From the first line to the last, print the data exactly as written.

┌─ Records for the task

(** The validators of the User schema: [firebaseUid] and [email] are
    required, [bio] has at most 500 code units, and every connected
    account validates. *)
Definition valid_user (u : User) : bool :=
  Js.truthy (user_firebaseUid u)
  && Js.truthy (user_email u)
  && (Js.length (default "" (user_bio u)) <=? 500)%nat
  && forallb valid_account (user_connectedAccounts u).

(** A page as returned by [facebookService.getUserPages]. *)
Record Page := mkPage {
  page_pageId : string;
  page_pageAccessToken : string;
  page_tasks : list string
}.

(** What a publish method of a platform service resolves to:
    [{ success: true, postId | mediaId | pinId, platform }]. *)
Record PostResult := mkPostResult {
  pr_success : bool;
  pr_externalId : string;
  pr_platform : string
}.

(** Entries of the scheduler's local [results] and [errors] arrays. *)
Record ResultEntry := mkResultEntry {
  re_platform : string;
  re_success : bool;
  re_externalId : option string
}.

Record ErrorEntry := mkErrorEntry {
  ee_platform : string;
  ee_error : string
}.

(** [{ platform: platformName, success: true, ...postResult }]: the spread
    comes last, so the fields of a defined [postResult] win. *)
Definition result_entry (platformName : string) (postResult : option PostResult)
  : ResultEntry :=
  match postResult with
  | Some r => mkResultEntry (pr_platform r) (pr_success r) (Some (pr_externalId r))
  | None => mkResultEntry platformName true None
  end.

(** The remote operations the backend issues, with their arguments. *)
Inductive AdapterCall :=
| CompleteOAuthFlow (platform code : string)
| GetUserPages (accessToken : string)
| PostToPage (pageAccessToken pageId message : string) (photoUrl : option string)
| PublishVideo (igUserId accessToken videoUrl caption : string)
| PublishPhoto (igUserId accessToken : string) (imageUrl : option string)
               (caption : string)
| CreatePin (accessToken boardId title description : string)
            (imageUrl : option string).

(** ** Results and exceptions *)

Inductive Result (A : Type) :=
| Ok (a : A)
| Throw (message : string).
Arguments Ok {A} a.
Arguments Throw {A} message.

Inductive Platform := Facebook | Instagram | Pinterest.

#[global] Instance Platform_eq_dec : EqDecision Platform.
Proof. solve_decision. Defined.

Definition platform_name (pf : Platform) : string :=
  match pf with
  | Facebook => "facebook"
  | Instagram => "instagram"
  | Pinterest => "pinterest"
  end.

└─

▶ [Result below]:
(** The validators of the User schema: [firebaseUid] and [email] are
    required, [bio] has at most 500 code units, and every connected
    account validates. *)
Definition valid_user (u : User) : bool :=
  Js.truthy (user_firebaseUid u)
  && Js.truthy (user_email u)
  && (Js.length (default "" (user_bio u)) <=? 500)%nat
  && forallb valid_account (user_connectedAccounts u).

(** A page as returned by [facebookService.getUserPages]. *)
Record Page := mkPage {
  page_pageId : string;
  page_pageAccessToken : string;
  page_tasks : list string
}.

(** What a publish method of a platform service resolves to:
    [{ success: true, postId | mediaId | pinId, platform }]. *)
Record PostResult := mkPostResult {
  pr_success : bool;
  pr_externalId : string;
  pr_platform : string
}.

(** Entries of the scheduler's local [results] and [errors] arrays. *)
Record ResultEntry := mkResultEntry {
  re_platform : string;
  re_success : bool;
  re_externalId : option string
}.

Record ErrorEntry := mkErrorEntry {
  ee_platform : string;
  ee_error : string
}.

(** [{ platform: platformName, success: true, ...postResult }]: the spread
    comes last, so the fields of a defined [postResult] win. *)
Definition result_entry (platformName : string) (postResult : option PostResult)
  : ResultEntry :=
  match postResult with
  | Some r => mkResultEntry (pr_platform r) (pr_success r) (Some (pr_externalId r))
  | None => mkResultEntry platformName true None
  end.

(** The remote operations the backend issues, with their arguments. *)
Inductive AdapterCall :=
| CompleteOAuthFlow (platform code : string)
| GetUserPages (accessToken : string)
| PostToPage (pageAccessToken pageId message : string) (photoUrl : option string)
| PublishVideo (igUserId accessToken videoUrl caption : string)
| PublishPhoto (igUserId accessToken : string) (imageUrl : option string)
               (caption : string)
| CreatePin (accessToken boardId title description : string)
            (imageUrl : option string).

(** ** Results and exceptions *)

Inductive Result (A : Type) :=
| Ok (a : A)
| Throw (message : string).
Arguments Ok {A} a.
Arguments Throw {A} message.

Inductive Platform := Facebook | Instagram | Pinterest.

#[global] Instance Platform_eq_dec : EqDecision Platform.
Proof. solve_decision. Defined.

Definition platform_name (pf : Platform) : string :=
  match pf with
  | Facebook => "facebook"
  | Instagram => "instagram"
  | Pinterest => "pinterest"
  end.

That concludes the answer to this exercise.